## REQUIRED ACTION
Take the line containing "signature in the" in the listing below and copy it, along with every line after it, without alteration.

EXCERPTED RECORDS below:

Lemma iv_hash_inj t t' :
  iv_ok t → iv_ok t' → Forall (λ p, ¬ collision p.1 p.2) (hashed_pairs t t') →
  iv_hash t = iv_hash t' → t = t'.
Proof.
  intros (Hb & Hn & Hf) (Hb' & Hn' & Hf') Hnc Heq.
  unfold hashed_pairs in Hnc. rewrite !Forall_cons in Hnc. simpl in Hnc.
  destruct Hnc as (N1 & N2 & N3 & N4 & N5 & N6 & _).
  apply (no_collision_inj _ _ N1) in Heq.
  assert (iv_proof_facts t = iv_proof_facts t' ∧
    take 10 (iv_elements t) = take 10 (iv_elements t')) as [Hpf Htake].
  { split; [|by rewrite Heq]. unfold iv_elements, invoke_v3_elements in Heq.
    destruct (iv_proof_facts t) as [|x xs], (iv_proof_facts t') as [|y ys]; try done.
    injection Heq. intros. by apply (no_collision_inj _ _ N6). }
  clear N1 N6 Heq. unfold iv_elements, invoke_v3_elements in Htake.
  rewrite Hpf in Htake. destruct (iv_proof_facts t') in Htake; simpl in Htake;
    injection Htake as E1 E2 E3 E4 E5 E6 E7 E8;
    apply (no_collision_inj _ _ N2), tip_elements_inj in E2 as [??]; try done;
    apply (no_collision_inj _ _ N3) in E3; apply (no_collision_inj _ _ N4) in E7;
    apply (no_collision_inj _ _ N5) in E8; apply da_mode_word_inj in E6 as [??]; try done;
    destruct t, t'; simpl in *; by subst.
Qed.

(** C1: The invoke-v3 transaction hash commits to every field: two transactions
    with in-range resource bounds and data-availability modes that have the
    same hash are equal (sender, calldata, chain id, nonce, tip, all three
    resource bounds, paymaster and deployment data, both modes and the proof
    facts), or one of the six Poseidon calls made on corresponding preimages
    has a collision. The optional eleventh element makes the hash with proof
    facts distinct from the standard one. *)
Theorem tx_hash_commits t t' :
  iv_ok t → iv_ok t' → iv_hash t = iv_hash t' →
  t = t' ∨ Exists (λ p, collision p.1 p.2) (hashed_pairs t t').
Proof.
  intros Ht Ht' Heq.
  destruct (decide (Exists (λ p, collision p.1 p.2) (hashed_pairs t t'))) as [|Hn]; [by right|].
  left. apply iv_hash_inj; try done. by apply Forall_Exists_neg.
Qed.
End binding.

(** ** The payload carries what was hashed and signed *)

Section payload.
Context `{FeltOps} `{!Crypto}.

(** A reader of the payload: parse a felt, or a list of felts, from a field. *)
Definition read_felt (v : Value) (k : string) : option Felt :=
  s ← get_str v k; ok (felt_parse_hex s).

Definition read_felts (v : Value) (k : string) : option (list Felt) :=
  l ← get v k ≫= as_array; ok (collect_res felt_parse_hex (array_strings l)).

(** The hash that a receiver of the payload recomputes from its fields, for
    the chain it runs. *)
Definition receiver_tx_hash (chain : Felt) (v : Value) : option Felt :=
  sender ← read_felt v "sender_address";
  cd ← read_felts v "calldata";
  n ← read_felt v "nonce";
  t ← read_felt v "tip";
  b ← get v "resource_bounds" ≫= read_bounds "L1_GAS" "L2_GAS" "L1_DATA_GAS";
  pay ← read_felts v "paymaster_data";
  acc ← read_felts v "account_deployment_data";
  pf ← read_felts v "proof_facts";
  Some (compute_invoke_v3_tx_hash sender cd chain n t b pay acc 0 0 pf).

Context `{!FeltLaws}.

Lemma collect_parse_hex (l : list Felt) : collect_res felt_parse_hex (felt_hex <$> l) = Ok l.
Proof.
  apply collect_res_Ok. induction l; constructor; auto using felt_parse_hex_hex.
Qed.

Lemma read_felts_json v k l :
  get v k = Some (json_strings (felt_hex <$> l)) → read_felts v k = Some l.
Proof.
  intros Hg. unfold read_felts. rewrite Hg. simpl.
  by rewrite array_strings_json, collect_parse_hex.
Qed.

Lemma read_felt_hex v k f : get_str v k = Some (felt_hex f) → read_felt v k = Some f.
Proof. intros Hg. unfold read_felt. rewrite Hg. simpl. by rewrite felt_parse_hex_hex. Qed.

Lemma parse_hex_0x0 : felt_parse_hex "0x0" = Ok (felt_of 0).
Proof.
  rewrite <-(felt_parse_hex_hex (felt_of 0)). f_equal.
  rewrite felt_hex_val, felt_of_small; done.
Qed.

Lemma receiver_hash_payload params sig : bounds_ok (sp_resource_bounds params) →
  receiver_tx_hash (sp_chain_id params) (payload_json params sig) = Some (submit_tx_hash params).
Proof.
  intros Hb. unfold receiver_tx_hash, read_felt, payload_json, get_str. simpl.
  rewrite !felt_parse_hex_hex. simpl.
  rewrite (read_felts_json _ "calldata" (sp_calldata params)) by done. simpl.
  rewrite parse_hex_0x0. simpl. rewrite read_gateway_json by done. simpl.
  rewrite (read_felts_json _ "proof_facts" (sp_proof_facts params)); done.
Qed.

(** C2: What sign_and_build_payload returns is consistent: the returned hash is
    the SNIP-36 hash of the parameters, a receiver who recomputes the hash
    from the fields of the JSON payload obtains the same hash, and the
    signature in the payload is the ECDSA signature of that hash under the
    private key, with the proof as given. *)
Theorem payload_matches_hash params h v :
  bounds_ok (sp_resource_bounds params) →
  sign_and_build_payload params = Ok (h, v) →
  h = submit_tx_hash params ∧
  receiver_tx_hash (sp_chain_id params) v = Some h ∧
  ∃ r s, ecdsa_sign (sp_private_key params) h
           (rfc6979_generate_k h (sp_private_key params)) = Ok (r, s) ∧
         read_felts v "signature" = Some [r; s] ∧
         get_str v "proof" = Some (sp_proof_base64 params).
Proof.
  intros Hb (sig & (rs & Hs & [= <-])%res_bind_Ok & [= <- <-])%res_bind_Ok.
  apply map_err_Ok in Hs. split; [done|]. split; [by apply receiver_hash_payload|].
  exists rs.1, rs.2. split; [by destruct rs|]. split; [|done].
  by apply read_felts_json.
Qed.
End payload.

End of EXCERPTED RECORDS.

## SOLVED EXERCISE
    signature in the payload is the ECDSA signature of that hash under the
    private key, with the proof as given. *)
Theorem payload_matches_hash params h v :
  bounds_ok (sp_resource_bounds params) →
  sign_and_build_payload params = Ok (h, v) →
  h = submit_tx_hash params ∧
  receiver_tx_hash (sp_chain_id params) v = Some h ∧
  ∃ r s, ecdsa_sign (sp_private_key params) h
           (rfc6979_generate_k h (sp_private_key params)) = Ok (r, s) ∧
         read_felts v "signature" = Some [r; s] ∧
         get_str v "proof" = Some (sp_proof_base64 params).
Proof.
  intros Hb (sig & (rs & Hs & [= <-])%res_bind_Ok & [= <- <-])%res_bind_Ok.
  apply map_err_Ok in Hs. split; [done|]. split; [by apply receiver_hash_payload|].
  exists rs.1, rs.2. split; [by destruct rs|]. split; [|done].
  by apply read_felts_json.
Qed.
End payload.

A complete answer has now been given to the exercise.